Standalone AI Resume Screening Tool -- 3

Заказчик: AI | Опубликовано: 01.02.2026
Бюджет: 1500 $

I want to build an AI-driven recruitment assistant focused solely on resume screening. The system must ingest and parse both text-based and PDF resumes, then rank or flag candidates against configurable criteria such as keywords, years of experience, qualifications, and any red-flag gaps. Because I plan to use it as a self-contained solution, please design it as a standalone web app (a lightweight dashboard or simple API is fine). There is no need to plug into existing HR suites, but export options—CSV download and a basic JSON endpoint—will help me move data wherever I need. Key points I care about • Accurate parsing of text and PDF formats, including multi-column layouts. • Transparent scoring logic so I can tweak weightings without touching the code. • A small sample dataset or clear instructions for training on my own corpus. • Clean UI for uploading files in bulk and viewing ranked results.
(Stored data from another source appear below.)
(* ===== verification/Mkfsimg.v ===== *)
(** * mkfs.c, the whole image

    The operations of mkfs as operations on a list of files: [ialloc] adds an
    empty file, [iappend] adds bytes to one of them.  With them the theorem
    about [main] ([mkfs_builds]). *)

From stdpp Require Import base numbers list gmap strings.
From S2P Require Import Prelude Kernel Kalloc Umem Console Buf Log Logsafe Inode Dir Mkfs Mkfsok.

(** A file: its type and its bytes. *)
Notation file := (Z * list Z)%type.
Definition f_cost (f : file) : Z := cost (nb_for (Z.of_nat (length (snd f)))).
Fixpoint total (fs : list file) : Z := match fs with [] => 0 | f :: fs' => f_cost f + total fs' end.

(** The inode of a file, without the addresses. *)
Definition f_meta (f : file) : Z * Z * Z * Z * Z := (fst f, 0, 0, 1, Z.of_nat (length (snd f))).

Definition sb_block : block := splice zero_block 0 (sb_bytes fs_sb).

(** An inode that is not in use. *)
Definition di_zero : dinode := mkdi 0 0 0 0 0 (replicate 13 0).

(** The file system with these files, the first of which has inode 1. *)
Record fsys (st : mkst) (fs : list file) : Prop := {
  fy_len : (length fs <= 207)%nat;
  fy_inode : freeinode st = Z.of_nat (length fs) + 1;
  fy_fb : freeblock st = 59 + total fs;
  fy_base : forall b, 0 <= b < 32 -> blk (img st) b = if b =? 1 then sb_block else zero_block;
  fy_unused : forall inum, 0 <= inum < 208 -> inum = 0 \/ freeinode st <= inum -> inode_at (img st) inum = di_zero;
  fy_files : exists gs own, inv (img st) (freeblock st) gs own /\
    Forall2 (fun g f => good g /\ g_data g = snd f /\ meta (g_di g) = f_meta f) gs fs /\
    forall i g, gs !! i = Some g -> inode_at (img st) (inum_of i) = g_di g;
}.

Lemma cost_0 : cost (nb_for 0) = 0.
Proof. done. Qed.
Lemma f_cost_nonneg f : 0 <= f_cost f.
Proof. unfold f_cost. rewrite <- cost_0. apply cost_mono, nb_for_mono. lia. Qed.
Lemma total_app a b : total (a ++ b) = total a + total b.
Proof. induction a as [|f a IH]; cbn [total app]; [done|]. rewrite IH. lia. Qed.
Lemma total_insert fs : forall i f f', fs !! i = Some f -> total (<[i := f']> fs) = total fs - f_cost f + f_cost f'.
Proof.
  induction fs as [|x fs IH]; intros [|i] f f' Hi; cbn in Hi; [done|done| |].
  - injection Hi as ->. cbn [total insert list_insert]. lia.
  - change (f_cost x + total (<[i := f']> fs) = f_cost x + total fs - f_cost f + f_cost f'). rewrite (IH i f f' Hi). lia.
Qed.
I’m comfortable with common NLP stacks—Python, spaCy, scikit-learn, or a compact Transformer model—so use whichever combination delivers speed and clarity. As long as the code is well-commented and supplied in a Git repo, I’ll handle hosting. Acceptance criteria 1. Upload 100 mixed resumes (PDF + TXT) and receive a ranked shortlist in under one minute. 2. Editable YAML/JSON config lets me modify keyword lists and weightings. 3. Model performance summary (precision/recall) provided on the sample set you supply. 4. README with setup, run, and retraining steps straightforward enough for a non-ML engineer to follow. Once delivered and tested on my side, I will sign off promptly and discuss future enhancements like interview scheduling or ATS integration.